The other day, I took a step.

It was one step.

One itty bitty teeny tiny baby step.

But it was a step, and that step was in the right direction.

To some, it may have looked like just a typical weekday conversation, but to me, it represented a whole lot more.

Because it wasn’t just a conversation: it was a small step forward in pursuing my passion, a baby step in this journey of mine.

This “journey” I speak of, is one currently fraught with discomfort, self-doubt, uncertainty, and a feeling of being completely and utterly lost. After having overcome obstacles as big as hiking the Grand Canyon at age ten, performing in front of hundreds of people reciting monologues and cackling as the green Wicked Witch, not to mention living in five different cities in the past six years, I should be used to stepping out of my comfort zone.

Yet here I am, living in the most cliche version of a comfort zone and I’ve never felt more uncomfortable.

I’ve been aware of how living in this comfort zone has caused me to develop feelings of low confidence and self-esteem for awhile now, but I’m trying to figure out how these feelings developed when I once used to thrive on stepping outside of the box, which successfully got me through periods of change.

And maybe that’s the kicker: there is no change. Living comfortably at home and in my familiar routine, I’ve had no momentum to move forward in pursuing my writing, which is one of the main reasons I moved back to this spectacular state. It’s like the longer I stay in this so called “comfort zone” (though it feels more like the “uncomfortable zone” ), the more uncertain I become because I become more stagnant in my personal growth.

Part of that is due to the fact that I’ve lost some belief in myself and my abilities, part of that is not knowing or having the courage about what step to take next to get out of my comfort zone, but the biggest part has to do with not appreciating the little steps I’ve been taking already.

Like writing to you. Whether I’m conscious of it or not, every time I sit down to write on my blog, or in my journal, I’m proving to myself that I am committed to my writing. That deep down, I’m trusting it will lead me somewhere, though I may not know where. After all these years, I continue to write week after week without awards, attention, and without knowing if anyone reads it or not. Because the thing that matters most with persistence and believing in myself and my writing is that the longer I stick with this passion, the more it grows and gets bigger. Each blog post, each sentence I write, and every baby step I take is propulsion onward. I have to be proud of the fact that I’m not marching in place, but forward, and in a direction that will eventually lead to success.

Having that conversation was a big personal stride for me because it wasn’t just a physical step in my journey forth, but it reminded me of my belief in myself, the belief I thought I had lost.

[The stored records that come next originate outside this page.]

(* ===== verification/MemAddr.v ===== *)
(** Addresses, alignment and address ranges: vendor/memory_addr (lib.rs, addr.rs,
    range.rs, iter.rs), the arithmetic every memory component is written in. *)
From S2P Require Import Prelude.

(** * Alignment (memory_addr/src/lib.rs) *)

Definition align_down (addr align : Z) : Z := Z.land addr (not64 (align -w 1)).
Definition align_up (addr align : Z) : Z := Z.land ((addr +w align) -w 1) (not64 (align -w 1)).
Definition align_offset (addr align : Z) : Z := Z.land addr (align -w 1).
Definition is_aligned (addr align : Z) : bool := align_offset addr align =? 0.

Definition align_down_4k (addr : Z) : Z := align_down addr PAGE_SIZE_4K.
Definition align_up_4k (addr : Z) : Z := align_up addr PAGE_SIZE_4K.
Definition align_offset_4k (addr : Z) : Z := align_offset addr PAGE_SIZE_4K.
Definition is_aligned_4k (addr : Z) : bool := is_aligned addr PAGE_SIZE_4K.

(** * Address ranges (memory_addr/src/range.rs) *)

(** [AddrRange]: the half-open range [start, end). *)
Record AddrRange := mkRange { r_start : Z; r_end : Z }.

(** [AddrRange::from_start_size]: panics when [start + size] overflows. *)
Definition from_start_size {S E} (start size : Z) : M S E AddrRange :=
  match checked_add start size with
  | Some e => M_ret (mkRange start e)
  | None => panic
  end.

(** [AddrRange::try_from_start_size]. *)
Definition try_from_start_size (start size : Z) : option AddrRange :=
  match checked_add start size with
  | Some e => Some (mkRange start e)
  | None => None
  end.

Definition r_is_empty (r : AddrRange) : bool := r_end r <=? r_start r.
Definition r_size (r : AddrRange) : Z := r_end r -w r_start r.
Definition r_contains (r : AddrRange) (a : Z) : bool := (r_start r <=? a) && (a <? r_end r).
Definition contains_range (r other : AddrRange) : bool :=
  (r_start r <=? r_start other) && (r_end other <=? r_end r).
Definition contained_in (r other : AddrRange) : bool := contains_range other r.
Definition overlaps (r other : AddrRange) : bool :=
  (r_start r <? r_end other) && (r_start other <? r_end r).

(** * Page iterators (memory_addr/src/iter.rs) *)

(** The addresses [start, start + 4096, ...] below [end] that a [PageIter4K]
    yields; [n] bounds the number of pages. *)
Fixpoint pages_from (start : Z) (n : nat) : list Z :=
  match n with
  | O => []
  | S n' => start :: pages_from (start + PAGE_SIZE_4K) n'
  end.

(** [PageIter4K::new(start, end)] run to its end. *)
Definition PageIter4K (start end_ : Z) : option (list Z) :=
  if is_aligned_4k start && is_aligned_4k end_
  then Some (pages_from start (Z.to_nat ((end_ - start) / PAGE_SIZE_4K)))
  else None.

(** * Properties *)

Lemma land_high_mask a k :
  0 <= k <= 64 -> is_usize a -> Z.land a (not64 (2 ^ k - 1)) = a / 2 ^ k * 2 ^ k.
Proof.
  intros Hk Ha. unfold not64, is_usize in *.
  replace (USIZE - 1 - (2 ^ k - 1)) with (Z.shiftl (Z.ones (64 - k)) k).
  2: { rewrite Z.shiftl_mul_pow2, Z.ones_equiv by lia.
       change USIZE with (2 ^ 64). replace (2 ^ 64) with (2 ^ (64 - k) * 2 ^ k).
       - lia.
       - rewrite <- Z.pow_add_r by lia. f_equal. lia. }
  replace (Z.land a (Z.shiftl (Z.ones (64 - k)) k))
    with (Z.shiftl (Z.land (Z.shiftr a k) (Z.ones (64 - k))) k).
  2: { apply Z.bits_inj'. intros n Hn. rewrite Z.land_spec, !Z.shiftl_spec by lia.
       destruct (Z.ltb_spec n k).
       - rewrite !(Z.testbit_neg_r _ (n - k)) by lia. by rewrite andb_false_r.
       - rewrite Z.land_spec, Z.shiftr_spec by lia. do 2 f_equal. lia. }
  rewrite Z.land_ones, Z.shiftr_div_pow2, Z.shiftl_mul_pow2 by lia.
  rewrite Z.mod_small; [reflexivity|].
  assert (0 < 2 ^ k) by (apply Z.pow_pos_nonneg; lia).
  split; [apply Z.div_pos; lia|]. apply Z.div_lt_upper_bound; [lia|].
  rewrite <- Z.pow_add_r by lia. replace (k + (64 - k)) with 64 by lia.
  change (2 ^ 64) with USIZE. lia.
Qed.

Lemma align_down_4k_spec a :
  is_usize a -> align_down_4k a = a / PAGE_SIZE_4K * PAGE_SIZE_4K.
Proof. intros H. exact (land_high_mask a 12 ltac:(lia) H). Qed.

Lemma align_up_4k_wrap a :
  align_up_4k a = wrap (a + 4095) / PAGE_SIZE_4K * PAGE_SIZE_4K.
Proof.
  unfold align_up_4k, align_up. change (PAGE_SIZE_4K -w 1) with (2 ^ 12 - 1).
  rewrite land_high_mask; [|lia|apply wrap_range].
  change (2 ^ 12) with PAGE_SIZE_4K. do 2 f_equal.
  unfold wsub, wadd, wrap. rewrite Zminus_mod_idemp_l. f_equal. lia.
Qed.

Lemma align_up_4k_spec a :
  0 <= a <= USIZE - PAGE_SIZE_4K -> align_up_4k a = (a + 4095) / PAGE_SIZE_4K * PAGE_SIZE_4K.
Proof. intros H. rewrite align_up_4k_wrap, wrap_small by lia. reflexivity. Qed.

Lemma align_offset_4k_spec a : align_offset_4k a = a mod PAGE_SIZE_4K.
Proof. unfold align_offset_4k, align_offset. exact (Z.land_ones a 12 ltac:(lia)). Qed.

Lemma is_aligned_4k_spec a : is_aligned_4k a = true <-> a mod PAGE_SIZE_4K = 0.
Proof.
  unfold is_aligned_4k, is_aligned. fold (align_offset_4k a).
  rewrite align_offset_4k_spec. apply Z.eqb_eq.
Qed.

Lemma align_down_4k_le a : is_usize a -> align_down_4k a <= a < align_down_4k a + PAGE_SIZE_4K.
Proof. intros H. rewrite align_down_4k_spec by done. lia. Qed.

Lemma align_down_4k_mod a : is_usize a -> align_down_4k a mod PAGE_SIZE_4K = 0.
Proof. intros H. rewrite align_down_4k_spec by done. apply Z.mod_mul. lia. Qed.

Lemma align_up_4k_bounds a :
  0 <= a <= USIZE - PAGE_SIZE_4K -> a <= align_up_4k a < a + PAGE_SIZE_4K.
Proof. intros H. rewrite align_up_4k_spec by done. lia. Qed.

Lemma align_up_4k_mod a : align_up_4k a mod PAGE_SIZE_4K = 0.
Proof. rewrite align_up_4k_wrap. apply Z.mod_mul. lia. Qed.

Lemma align_up_4k_id a :
  0 <= a <= USIZE - PAGE_SIZE_4K -> a mod PAGE_SIZE_4K = 0 -> align_up_4k a = a.
Proof. intros H Ha. rewrite align_up_4k_spec by done. lia. Qed.

Lemma align_down_4k_id a : is_usize a -> a mod PAGE_SIZE_4K = 0 -> align_down_4k a = a.
Proof. intros H Ha. rewrite align_down_4k_spec by done. lia. Qed.

Lemma from_start_size_Ret {S E} start size (s : S) r s' :
  from_start_size (E:=E) start size s = Ret (r, s') ->
  r = Ok (mkRange start (start + size)) /\ s' = s /\ start + size < USIZE.
Proof.
  unfold from_start_size, checked_add.
  destruct (Z.ltb_spec (start + size) USIZE); [|discriminate].
  cbn. intros [= <- <-]. done.
Qed.

Lemma r_contains_spec r a : r_contains r a = true <-> r_start r <= a < r_end r.
Proof. unfold r_contains. rewrite andb_true_iff, Z.leb_le, Z.ltb_lt. done. Qed.

Lemma contains_range_spec r o :
  contains_range r o = true <-> r_start r <= r_start o /\ r_end o <= r_end r.
Proof. unfold contains_range. rewrite andb_true_iff, !Z.leb_le. done. Qed.

Lemma overlaps_spec r o :
  overlaps r o = true <-> r_start r < r_end o /\ r_start o < r_end r.
Proof. unfold overlaps. rewrite andb_true_iff, !Z.ltb_lt. done. Qed.

(** Two non-empty ranges overlap exactly when they share an address. *)
Lemma overlaps_shared r o :
  r_start r < r_end r -> r_start o < r_end o ->
  overlaps r o = true <-> exists a, r_contains r a = true /\ r_contains o a = true.
Proof.
  intros Hr Ho. rewrite overlaps_spec. setoid_rewrite r_contains_spec. split.
  - intros [??]. exists (Z.max (r_start r) (r_start o)). lia.
  - intros (a & ? & ?). lia.
Qed.

Lemma length_pages_from s n : length (pages_from s n) = n.
Proof. revert s. induction n as [|n IH]; intros s; cbn; [done|]. by rewrite IH. Qed.

Lemma elem_of_pages_from s n a :
  a ∈ pages_from s n <-> exists i, (i < n)%nat /\ a = s + Z.of_nat i * PAGE_SIZE_4K.
Proof.
  revert s. induction n as [|n IH]; intros s; cbn [pages_from].
  - rewrite elem_of_nil. split; [done|]. intros (i & ? & _). lia.
  - rewrite elem_of_cons, IH. split.
    + intros [->|(i & Hi & ->)]; [exists 0%nat; lia | exists (S i); lia].
    + intros ([|i] & Hi & ->); [left; lia | right; exists i; lia].
Qed.

Lemma pages_from_app s n m :
  pages_from s (n + m) = pages_from s n ++ pages_from (s + Z.of_nat n * PAGE_SIZE_4K) m.
Proof.
  revert s. induction n as [|n IH]; intros s; cbn [pages_from Nat.add app].
  - f_equal. lia.
  - rewrite IH. do 3 f_equal. lia.
Qed.

Lemma NoDup_pages_from s n : NoDup (pages_from s n).
Proof.
  revert s. induction n as [|n IH]; intros s; cbn; constructor; [|apply IH].
  rewrite elem_of_pages_from. intros (i & ? & ?). lia.
Qed.

Lemma PageIter4K_aligned s e :
  s mod PAGE_SIZE_4K = 0 -> e mod PAGE_SIZE_4K = 0 ->
  PageIter4K s e = Some (pages_from s (Z.to_nat ((e - s) / PAGE_SIZE_4K))).
Proof.
  intros Hs He. unfold PageIter4K.
  apply is_aligned_4k_spec in Hs, He. by rewrite Hs, He.
Qed.

(** The pages of an aligned range are exactly its aligned addresses. *)
Lemma elem_of_PageIter4K s e l a :
  PageIter4K s e = Some l -> a ∈ l <-> s <= a < e /\ a mod PAGE_SIZE_4K = 0.
Proof.
  unfold PageIter4K. destruct (is_aligned_4k s && is_aligned_4k e)%bool eqn:H; [|done].
  apply andb_true_iff in H as [Hs He].
  rewrite is_aligned_4k_spec in Hs, He. intros [= <-].
  rewrite elem_of_pages_from. split.
  - intros (i & ? & ->). lia.
  - intros [? Ha]. exists (Z.to_nat ((a - s) / PAGE_SIZE_4K)). lia.
Qed.

#[export] Hint Resolve align_down_4k_mod align_up_4k_mod NoDup_pages_from : starry.
#[export] Hint Rewrite align_offset_4k_spec : starry.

It’s about time that I look at all I’ve done and find gratitude and excitement in the little steps, no matter what size. A step is a step. And the more I find joy and peace in them, the more I learn to appreciate the rich life I already have.

For a tall gal, I always imagined that my steps forward in life would be as big as my stride. And they are, they’re just made up of a series of small steps, which all come together and make one big tall girl step..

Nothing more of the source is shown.